Арман дернул плечами, и туника исчезла, заменяясь церемониальным нарядом. Та же белизна, что и у вождя Виссавии. Вязь серебренной вышивки по подолу нижней туники, безумно тонкой работы кружева на верхней, скрепленные на плечах и на запястьях серебренными браслетами. Широкий, вышитый знаками северного рода пояс, заменяющие швы миниатюрные застежки, аккуратные складки, над которыми работал хариб Даара. Недавно Арман смотрел на убранный в этот наряд манекен, не веря, что это великолепие окажется на нем. Оказалось очень тяжело и неудобно: немалый вес драгоценностей раздражал, одежда стесняла движения, а кружева были хрупкими, как изморозь на траве, тронь, и рассыплются.
Арман не любил таких одежд. В них ни верхом толком ни помчишься, ни подерешься как следует.
Но это не важно. Ничего теперь не важно помимо… Арман медленно спускался по ступенькам, рассматривая до самых глаз укутанного в белую ткань вождя Виссавии. Никому и никогда не показывал Элизар своего лица. Интересно, видел ли Эрр дядю без этих тряпок? Похож ли Эрр на Элизара? Глаза вот у обоих одинаковые, темные, огромные… всегда живые.
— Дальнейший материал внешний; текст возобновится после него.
(* ===== verification/Paths.v ===== *)
(** * Where received files go: internal/daemon/util.go and the path and slot
    functions of receive.go

    Names are reduced to a safe component or accepted as a portable relative
    path, a free destination is found next to the files already there, and a
    slot keeps two transfers out of each other's temporary file. *)

From S2P Require Import Prelude GoStrings GoPath Go GoFmt Fs Proto.
From Stdlib Require Import ZArith Lia String Ascii List Bool.
From stdpp Require Import base list strings gmap option numbers.

#[local] Open Scope string_scope.
#[local] Open Scope list_scope.
#[local] Open Scope Z_scope.

(** ** Names *)

Definition sanitizeName (name : string) : string :=
  let n := trim_left (path_base (path_clean ("/" +:+ name))) "/" in
  if (n =?s "") || (n =?s ".") || (n =?s "..") then "file" else n.

Definition comp_bad (part : string) : bool :=
  (part =?s "") || (part =?s ".") || (part =?s "..").

Definition validRelPath (p : string) : bool :=
  if (p =?s "") || contains_any p (String "092" (String ":" (String "000" ""))) then false
  else forallb (λ part, negb (comp_bad part)) (split_on "/" p).

(** ** A free destination *)

Definition exists_path (p : string) (s : fs) : bool :=
  match stat p s with (Ok _, _) => true | _ => false end.

Definition numbered (dir stem ext : string) (i : Z) : string :=
  path_join dir (stem +:+ " (" +:+ itoa i +:+ ")" +:+ ext).

(** The loop over [file (1).ext], [file (2).ext], ... *)
Fixpoint unique_from (fuel : nat) (free : string → bool) (dir stem ext : string) (i : Z)
  : option string :=
  match fuel with
  | O => None
  | S f =>
      let c := numbered dir stem ext i in
      if free c then Some c else unique_from f free dir stem ext (i + 1)
  end.

Definition free_for (s : fs) (taken : string → bool) (candidate : string) : bool :=
  if exists_path candidate s then false else negb (taken candidate).

Definition uniquePathExcept (fuel : nat) (s : fs) (dir name : string) (taken : string → bool)
  : option string :=
  let candidate := path_join dir name in
  if free_for s taken candidate then Some candidate
  else
    let ext := path_ext name in
    unique_from fuel (free_for s taken) dir (trim_suffix name ext) ext 1.

Definition uniquePath (fuel : nat) (s : fs) (dir name : string) : option string :=
  uniquePathExcept fuel s dir name (λ _, false).

(** ** Directories *)

(** [os.OpenRoot]: the directory must be there. *)
Definition open_root (dir : string) : M fs unit :=
  n <- stat dir ;;
  match n with NDir => ret () | _ => throw (Errno ENOTDIR) end.

Fixpoint create_parts (root current : string) (parts : list string) : M fs unit :=
  match parts with
  | [] => ret ()
  | part :: rest =>
      let current := path_join current part in
      let full := path_join root current in
      r <- try (mkdir full) ;;
      match r with
      | inr e => if is_errno EEXIST e then ret () else throw e
      | inl _ => ret ()
      end ;;;
      info <- stat full ;;
      match info with
      | NDir => create_parts root current rest
      | _ => throw (Errorf ("destination is not a directory: " +:+ current))
      end
  end.

Definition createDirectory (downloadDir rel : string) : M fs unit :=
  if negb (validRelPath rel) then throw (Errorf ("unsafe directory path " +:+ quote rel))
  else
    open_root downloadDir ;;;
    create_parts downloadDir "" (split_on "/" rel).

(** ** Slots *)

Definition partSuffix : string := ".adrop-part".

Record fileSlot := mkSlot { sl_dest : string; sl_tmp : string }.

(** The part of the daemon a reservation reads and writes. *)
Record slots_state := mkSlots { ss_fs : fs; ss_slots : gset string }.
Definition ss_on_fs {A} (m : M fs A) : M slots_state A :=
  zoom ss_fs (λ f s, mkSlots f (ss_slots s)) m.
Definition ss_claim (tmp : string) : M slots_state unit :=
  modify (λ s, mkSlots (ss_fs s) ({[tmp]} ∪ ss_slots s)).
(* ===== verification/Receive.v ===== *)
(** * internal/daemon/receive.go: receiving a session

    The receiving side of a transfer, written as the handlers are: reads and
    writes of the connection, the file system with its schedule of faults, the
    claims of in-flight transfers, and what the daemon shows its user. *)

From S2P Require Import Prelude GoStrings GoPath Go GoFmt Sha256 Fs Proto Ipc Paths.
From Stdlib Require Import ZArith Lia String Ascii List Bool.
From stdpp Require Import base list strings gmap option numbers.

#[local] Open Scope string_scope.
#[local] Open Scope list_scope.
#[local] Open Scope Z_scope.

(** ** The state a session runs in *)

Record rworld := mkWorld {
  w_conn : conn;
  w_disk : slots_state;             (* the file system and [Daemon.slots] *)
  w_events : list Event;            (* broadcasts, newest last *)
  w_notes : list (string * string); (* notify.Send *)
  w_clips : list (bytes * string);  (* what clipboardSet stored *)
}.

Definition on_conn {A} (m : M conn A) : M rworld A :=
  zoom w_conn (λ c w, mkWorld c (w_disk w) (w_events w) (w_notes w) (w_clips w)) m.
Definition on_disk {A} (m : M slots_state A) : M rworld A :=
  zoom w_disk (λ d w, mkWorld (w_conn w) d (w_events w) (w_notes w) (w_clips w)) m.
Definition on_fs {A} (m : M fs A) : M rworld A := on_disk (ss_on_fs m).

Definition broadcast (e : Event) : M rworld unit :=
  modify (λ w, mkWorld (w_conn w) (w_disk w) (w_events w ++ [e]) (w_notes w) (w_clips w)).
Definition notify_Send (title body : string) : M rworld unit :=
  modify (λ w, mkWorld (w_conn w) (w_disk w) (w_events w) (w_notes w ++ [(title, body)]) (w_clips w)).
Definition store_clip (b : bytes) (mime : string) : M rworld unit :=
  modify (λ w, mkWorld (w_conn w) (w_disk w) (w_events w) (w_notes w) (w_clips w ++ [(b, mime)])).

(** [_ = proto.WriteControl(conn, h)] *)
Definition reply (h : Header) : M rworld unit := ignore (on_conn (WriteControl h)).
Definition ack (i : Z) (ok : bool) (err : string) : Header :=
  set_hdr_Error err (set_hdr_OK ok (set_hdr_FileIndex i (set_hdr_Type TypeAck zero_Header))).

(** ** One file *)

Definition close_file : M fs unit := faulty (ret ()).

(** [io.CopyN(io.MultiWriter(f, hasher), conn, n)]: what has arrived is
    written, then the copy ends, waits or fails. The pieces of 32 KiB the copy
    goes by are one write here; a fault can cut it anywhere. *)
Definition copy_n (tmp : string) (n : Z) : M rworld bytes :=
  input <- gets (c_in ∘ w_conn) ;;
  let k := if n <=? Z.of_nat (length input) then Z.to_nat n else length input in
  b <- on_conn (read_full k) ;;
  (if (k =? 0)%nat then ret () else on_fs (append_file tmp b)) ;;;
  if n <=? Z.of_nat (length input) then ret b
  else
    e <- gets (c_end ∘ w_conn) ;;
    match e with
    | Some e => throw e
    | None => λ w, (Block, w)
    end.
— Мой повелитель, мой вождь, — еще раз поклонился гостям Арман, повторяя заученные наизусть фразы: — Мой брат был бы счастлив видеть вас на церемонии.
Счастлив ли? Арман слегка нахмурился. А ведь действительно… Эрр был слабым, но никого не боялся. Только после отъезда из столицы имя дяди вызывало в брате дрожь страха, а Арман ничего не замечал, увлеченный собственными мыслями. И позднее об этом не думал, погруженный в глупую скорбь. Эдлай прав, от эмоций надо было избавиться, чтобы теперь думать здраво, и теперь, когда боль утихла, улеглась внутри тихой грустью, Арман начал думать. И любопытничать. Что же ты наделал, Элизар, что тебя так боялись?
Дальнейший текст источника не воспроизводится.